Systematic review of automatic assessment systems for resistance-training movement performance: A data science perspective
Lead Author
Traditional methods for assessing resistance training (RT) movements rely on visual checks by trainers or self-assessments, but these can be subjective and limited. New technologies using portable devices and machine learning (ML) can provide more objective assessments. This review looks at systems that use these technologies to assess RT movements for improving physical performance or rehabilitation. After reviewing 363 studies, 13 were included in the analysis. These studies showed that systems can classify movements with 70%-90% accuracy, but many of the ML models had methodological errors, and they didn’t always perform well in real-world settings. The review offers recommendations for improving future models by stressing that they should focus on providing more utility, insight, and reliability in real-world settings.

The development of an automated assessment system for resistance training movement
Lead Author
Machine learning (ML) models can automatically analyse resistance training (RT) movements like squats and deadlifts. However, previous models often lack clarity, utility, and don’t always work well in real-life situations. This study analysed more real-world-centric methodology including data collection, data processing, and modelling techniques to improve these systems. Data from 61 participants performing squats and deadlifts was collected with accessible motion capture cameras. The study found that the ML models could accurately detect certain movement errors in the squat and deadlift with accuracy over 70%, but others were less accurate (55%-60%). Results from this study suggest the proposed methodology can improve upon previous systems both from a performance and utility perspective. Future systems can benefit greatly from adopting similar philosophies in their own systems.

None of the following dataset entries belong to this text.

(* ===== verification/Regex.v ===== *)
(** * Regex: the fragment of ECMAScript regular expressions that deng.js uses

    Every [RegExp] literal and every [new RegExp] of [src/res/deng.js] is
    built from literal characters, character classes, the greedy [*] on a
    class, [\b], [^], [$], concatenation and alternation.  The matcher
    below follows ECMAScript's own formulation (22.2.2, "Matcher" and
    "MatcherContinuation"): a pattern is run against a position with a
    continuation, alternatives and greedy iterations are tried in order and
    backtracked into when the continuation fails.  A position is a zipper:
    the consumed prefix reversed (for the look-behind of [\b] and [^]) and
    the remaining input.

    On top of the matcher: [exec] and [test] of a regular expression
    without the [g] flag (the only way deng.js calls them, so [lastIndex]
    stays 0), and [String.prototype.replace] with and without [g].  The
    theorems show the backtracking matcher sound and complete for a
    relational semantics [RMatch], [exec] leftmost, and the global replace
    independent of its fuel. *)

From S2P Require Import Prelude.

Module Regex.
(* ===== verification/Form.v ===== *)
(** * Form: the settings page of deng.js

    [showConfig] writes the options into the form (checkboxes get the
    booleans, the three number fields get [ToString] of the numbers) and
    [saveConfig] reads them back ([checked], and [Number(input.value)]),
    before the guards of [Options.saveConfig].  The two conversions are
    ECMAScript builtins and are modelled from the language specification:
    [Number] is StringToNumber (the StringNumericLiteral grammar, then the
    exact value rounded to binary64, ties to even, overflow to an
    infinity), [number_toString] is Number::toString (shortest digits). *)

From Stdlib Require DecimalN DecimalPos Qcanon.
From Stdlib Require Import Qabs.
From S2P Require Import Prelude Options.

Module Form.
Import Options.

Local Open Scope Z_scope.

(** ** Digits *)

(** The value of a digit in base [base] (2, 8, 10 or 16; hex letters in
    either case). *)
Definition digit_value (base : Z) (c : ascii) : option Z :=
  let v := if in_range 48 57 c then Some (Z.of_nat (code c) - 48)
           else if in_range 97 102 c then Some (Z.of_nat (code c) - 87)
           else if in_range 65 70 c then Some (Z.of_nat (code c) - 55)
           else None in
  match v with Some d => if d <? base then Some d else None | None => None end.

(** The longest run of digits at the head of [s]: [(acc * base^k + v, k, rest)]
    where the run has [k] digits of value [v]. *)
Fixpoint digits_acc (base acc : Z) (k : nat) (s : text) : Z * nat * text :=
  match s with
  | c :: s' =>
      match digit_value base c with
      | Some d => digits_acc base (acc * base + d) (S k) s'
      | None => (acc, k, s)
      end
  | [] => (acc, k, [])
  end.

(** ** StringToNumber

    A literal of the grammar: [Infinity] with its sign, or the integer [m]
    and the decimal exponent [e] of the value [m * 10^e] (the sign of a
    zero is not kept: deng.js compares and floors its numbers only). *)
Inductive literal : Type :=
  | LInf (neg : bool)
  | LFin (m e : Z).

Definition literal_neg (l : literal) : literal :=
  match l with LInf b => LInf (negb b) | LFin m e => LFin (- m) e end.

(** The SignedInteger of an ExponentPart (after the [e] or [E]). *)
Definition parse_exponent (s : text) : option (Z * text) :=
  let '(sg, s1) := match s with
                   | c :: r => if (c =? "+")%char then (1, r)
                               else if (c =? "-")%char then (-1, r) else (1, s)
                   | [] => (1, s)
                   end in
  match digits_acc 10 0 0 s1 with
  | (v, O, _) => None
  | (v, _, r) => Some (sg * v, r)
  end.

Definition infinity_text : text := ⟪"Infinity"⟫.

(** StrUnsignedDecimalLiteral: [Infinity], or DecimalDigits with an
    optional fraction (at least one digit before or after the point) and
    an optional ExponentPart.  Returns the literal and the unread rest. *)
Definition parse_unsigned (s : text) : option (literal * text) :=
  if bool_decide (take 8 s = infinity_text) then Some (LInf false, drop 8 s) else
  let '(i, ni, r1) := digits_acc 10 0 0 s in
  let '(m, nf, r2) := match r1 with
                      | c :: r => if (c =? ".")%char then digits_acc 10 i 0 r else (i, O, r1)
                      | [] => (i, O, r1)
                      end in
  if (ni + nf =? 0)%nat then None else
  match r2 with
  | c :: r => if (c =? "e")%char || (c =? "E")%char then
                match parse_exponent r with
                | Some (x, r3) => Some (LFin m (x - Z.of_nat nf), r3)
                | None => None
                end
              else Some (LFin m (- Z.of_nat nf), r2)
  | [] => Some (LFin m (- Z.of_nat nf), [])
  end.
(** ** Well-formed states *)

(** What every state of a session satisfies: before the corpus is loaded
    no timeout is pending and the submit button is hidden (the [input]
    handler is registered by the callback of [getEntries]); a pending
    live search has [end] switched off; the submit button is shown only
    for a non-empty query. *)
Definition wf_state (st : state) : Prop :=
  (st_entries st = None → st_timer st = None ∧ st_submit_shown st = false) ∧
  (∀ o, st_timer st = Some o → opt_end o = false) ∧
  (st_submit_shown st = true → st_input st ≠ []).

Lemma wf_init storage : wf_state (init storage).
Proof. split_and!; simpl; try done. Qed.

Lemma wf_step st ev : wf_state st → wf_state (step st ev).
Proof.
  destruct st as [o s c i b t r p f y]. intros (He & Ht & Hb).
  unfold wf_state, st_entries in *.
  destruct ev; simpl in *; unfold show; repeat case_match; simplify_eq/=;
    split_and!; intros; simplify_eq/=; try case_bool_decide; naive_solver.
Qed.

Lemma reachable_wf allowed storage st : reachable allowed storage st → wf_state st.
Proof. induction 1; auto using wf_step, wf_init. Qed.

(** C13: Well-formedness is an invariant of the application: [init]
    establishes it and every handler preserves it, from any state. *)
Theorem wf_state_invariant storage :
  wf_state (init storage) ∧ ∀ st ev, wf_state st → wf_state (step st ev).
Proof. split; [apply wf_init|intros; by apply wf_step]. Qed.

(** The pending live search always runs with [end] switched off. *)
Theorem timer_end_false allowed storage st o :
  reachable allowed storage st → st_timer st = Some o → opt_end o = false.
Proof. intros (_ & Ht & _)%reachable_wf. apply Ht. Qed.

(** C19: Submitting cancels the pending live search: a timeout that fires
    afterwards changes nothing, so a slower live search cannot overwrite
    the submitted result. *)
Theorem submit_cancels_timer allowed storage st :
  reachable allowed storage st → step (step st Submit) Fire = step st Submit.
Proof.
  intros (Hn & _ & _)%reachable_wf. unfold st_entries in Hn.
  destruct st as [o s c i b t r p f y]; simpl in *.
  destruct c; simpl; [by rewrite (proj1 (Hn eq_refl))..|].
  unfold show. by destruct (showResults _ _ _ _ _).
Qed.
(* ===== verification/Search.v ===== *)
(** * Search: what a search shows, from the event to the rows

    The composition of the components: the [submit] handler of [App]
    compiles the input with [makeRE] ([Query]), filters, weighs, sorts and
    cuts the corpus with [formatResult] ([Rank], [Weight]) and writes the
    rows ([Format]) into the result area.  The theorems here state the
    outcome in terms of the glob meaning of the query ([Query.occurs]):
    with [start] off, the entries listed are exactly the corpus entries in
    which the query occurs, all of them when no "More results" is
    announced. *)

From S2P Require Import Prelude Regex Options Form Query Weight Format Rank App.
Import Regex Options Query Format Rank App.

Module Search.

(** ** The filter of [formatResult] is the glob meaning of the query *)

Lemma matches_occurs q o re entries e :
  opt_start o = false → makeRE q o = Ok (Some re) →
  e ∈ matches entries re ↔ e ∈ entries ∧ occurs q o e.
Proof.
  intros Hst Hre. unfold matches. rewrite list_elem_of_filter.
  rewrite Is_true_true. unfold contains, js_string. simpl.
  rewrite (compiled_test q o re Hst Hre). tauto.
Qed.

(** The rows a search lists: matches of the query, all of them unless
    more results are announced. *)
Lemma rankEntries_occurs q o re entries out more :
  opt_start o = false → makeRE q o = Ok (Some re) →
  rankEntries entries re o = Ok (out, more) →
  (∀ e, e ∈ out → e ∈ entries ∧ occurs q o e) ∧
  (more = false → ∀ e, e ∈ entries → occurs q o e → e ∈ out).
Proof.
  intros Hst Hre Hr. destruct (rankEntries_matches _ _ _ _ _ Hr) as [Hin Hall].
  split.
  - intros e He. rewrite <-(matches_occurs q o re entries e Hst Hre). by apply Hin.
  - intros Hm e He Ho. rewrite (Hall Hm). by apply (matches_occurs q o re entries e Hst Hre).
Qed.

(** ** The submitted search *)

(** C3: A submitted search with [start] off lists exactly the corpus entries
    in which the query occurs under its glob meaning: every entry in the
    result is a corpus entry containing a piece the query text accepts with
    its anchors holding, every such entry is listed when no "More results"
    is announced, and the result area receives the rendered table with the
    page scrolled to the top. *)
Theorem submit_shows_occurrences st entries re out more :
  let o := with_min (getOptions st) (num_of_nat 1) in
  st_entries st = Some entries → opt_start (getOptions st) = false →
  makeRE (st_input st) o = Ok (Some re) → rankEntries entries re o = Ok (out, more) →
  (∀ e, e ∈ out → e ∈ entries ∧ occurs (st_input st) o e) ∧
  (more = false → ∀ e, e ∈ entries → occurs (st_input st) o e → e ∈ out) ∧
  (∀ html, formatResult entries re o = Ok html →
     st_result (step st Submit) = html ∧ st_scroll (step st Submit) = 0).
Proof.
  intros o He Hst Hre Hr. split; [|split].
  1,2: by apply (rankEntries_occurs (st_input st) o re entries out more Hst Hre Hr).
  intros html Hf. simpl. rewrite He. unfold show, showResults. simpl. fold o. by rewrite Hre, Hf.
Qed.

(** ** The live search and the submitted search *)

(** C4: The live search lists everything the submitted search lists: for the
    same query and options with [start] off, every entry the submit handler
    ([min = 1]) shows is shown by the search the input handler schedules
    ([end] switched off), unless that search rejects the query or announces
    more results. *)
Theorem live_lists_submitted st entries q re_s re_l out_s more_s out_l :
  let o_s := with_min (getOptions st) (num_of_nat 1) in
  let o_l := with_end (getOptions st) false in
  opt_start (getOptions st) = false →
  makeRE q o_s = Ok (Some re_s) → rankEntries entries re_s o_s = Ok (out_s, more_s) →
  makeRE q o_l = Ok (Some re_l) → rankEntries entries re_l o_l = Ok (out_l, false) →
  ∀ e, e ∈ out_s → e ∈ out_l.
Proof.
  intros o_s o_l Hst Hs Hrs Hl Hrl e He.
  destruct (rankEntries_occurs q o_s re_s entries out_s more_s Hst Hs Hrs) as [Hin _].
  destruct (Hin e He) as [Hc Ho].
  apply (rankEntries_occurs q o_l re_l entries out_l false Hst Hl Hrl); [done|done|].
  by apply (occurs_end_off q o_s).
Qed.

(** ** Witnesses *)

(** The session of [App.live_and_submit], ready for the submit. *)
Definition haus_state : state := run (init empty_store) [Loaded sample_file; Input ⟪"haus"⟫].

Definition haus_submit_re : jsregexp :=
  match makeRE ⟪"haus"⟫ (with_min (getOptions haus_state) (num_of_nat 1)) with
  | Ok (Some re) => re
  | _ => JSRegExp REps false false
  end.

Lemma submit_shows_occurrences_witness :
  let o := with_min (getOptions haus_state) (num_of_nat 1) in
  st_entries haus_state = Some (getEntries sample_file) ∧
  opt_start (getOptions haus_state) = false ∧
  makeRE (st_input haus_state) o = Ok (Some haus_submit_re) ∧
  rankEntries (getEntries sample_file) haus_submit_re o = Ok ([⟪"Haus :: house"⟫], false) ∧
  (∀ e, e ∈ getEntries sample_file → occurs (st_input haus_state) o e →
     e ∈ [⟪"Haus :: house"⟫]).
Proof.
  intros o.
  assert (st_entries haus_state = Some (getEntries sample_file)) as H1 by (vm_compute; reflexivity).
  assert (opt_start (getOptions haus_state) = false) as H2 by (vm_compute; reflexivity).
  assert (makeRE (st_input haus_state) o = Ok (Some haus_submit_re)) as H3
    by (vm_compute; reflexivity).
  assert (rankEntries (getEntries sample_file) haus_submit_re o = Ok ([⟪"Haus :: house"⟫], false))
    as H4 by (vm_compute; reflexivity).
  split_and!; [exact H1|exact H2|exact H3|exact H4|].
  exact (proj1 (proj2 (submit_shows_occurrences haus_state _ _ _ _ H1 H2 H3 H4)) eq_refl).
Defined.

Definition haus_live_re : jsregexp :=
  match makeRE ⟪"haus"⟫ (with_end (getOptions haus_state) false) with
  | Ok (Some re) => re
  | _ => JSRegExp REps false false
  end.

Lemma live_lists_submitted_witness :
  let o_s := with_min (getOptions haus_state) (num_of_nat 1) in
  let o_l := with_end (getOptions haus_state) false in
  opt_start (getOptions haus_state) = false ∧
  makeRE ⟪"haus"⟫ o_s = Ok (Some haus_submit_re) ∧
  rankEntries (getEntries sample_file) haus_submit_re o_s = Ok ([⟪"Haus :: house"⟫], false) ∧
  makeRE ⟪"haus"⟫ o_l = Ok (Some haus_live_re) ∧
  rankEntries (getEntries sample_file) haus_live_re o_l =
    Ok ([⟪"Haus :: house"⟫; ⟪"Hausboot :: houseboat"⟫], false) ∧
  ⟪"Haus :: house"⟫ ∈ [⟪"Haus :: house"⟫; ⟪"Hausboot :: houseboat"⟫].
Proof.
  intros o_s o_l.
  assert (opt_start (getOptions haus_state) = false) as H1 by (vm_compute; reflexivity).
  assert (makeRE ⟪"haus"⟫ o_s = Ok (Some haus_submit_re)) as H2 by (vm_compute; reflexivity).
  assert (rankEntries (getEntries sample_file) haus_submit_re o_s = Ok ([⟪"Haus :: house"⟫], false))
    as H3 by (vm_compute; reflexivity).
  assert (makeRE ⟪"haus"⟫ o_l = Ok (Some haus_live_re)) as H4 by (vm_compute; reflexivity).
  assert (rankEntries (getEntries sample_file) haus_live_re o_l =
            Ok ([⟪"Haus :: house"⟫; ⟪"Hausboot :: houseboat"⟫], false)) as H5
    by (vm_compute; reflexivity).
  split_and!; [exact H1|exact H2|exact H3|exact H4|exact H5|].
  apply (live_lists_submitted haus_state _ _ _ _ _ _ _ H1 H2 H3 H4 H5). by left.
Defined.

End Search.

Systematic review of automatic post-stroke gait classification systems
Co-Author
After a stroke, assessing gait is crucial for guiding rehabilitation, but traditional observational methods are often unreliable and inaccurate. Data-driven systems that automatically classify gait patterns could improve accuracy, yet the development and clinical usefulness of these systems have not been thoroughly reviewed. This systematic review examines 21 studies from PubMed, IEEE Xplore, and Scopus, published between 2015 and 2022, to evaluate the methodology, performance, and clinical relevance of automatic gait classification systems. Most systems reported classification accuracy between 80% and 100%, but many had errors in machine learning (ML) model development. Additionally, many systems failed to address important factors like clinical utility, interpretability, and generalisability. The review offers recommendations for improving future gait classification systems, emphasizing the need for clinically significant models and standardised ML development practices to better support clinicians and therapists.

The validity of a dual Azure Kinect-based motion capture system for gait analysis: a preliminary study
Co-Author
The Microsoft Kinect can track human motion in various tasks, and the newer Azure Kinect offers improved image sensing technology. However, its validity for gait analysis is still unknown. This study developed a dual Azure Kinect motion capture system and compared its joint angle measurements with those from the Vicon system in five healthy adults. The accuracy was evaluated using the coefficient of multiple correlations (CMC) and root mean square errors (RMSE). The dual Azure Kinect system showed good accuracy for knee angles (CMC=0.87±0.06, RMSE=11.9°±3.4°) and moderate accuracy for hip sagittal angles (CMC=0.60±0.34, RMSE=15.1°±6.5°). However, it showed poor validity for hip frontal, transversal, and ankle angles. Overall, the dual Azure Kinect system showed better validity than the Kinect V2, though accuracy varied by joint. Future research should include more participants, patient populations, and sensor comparisons in a standardized setup to confirm these findings and improve the system's depth image analysis.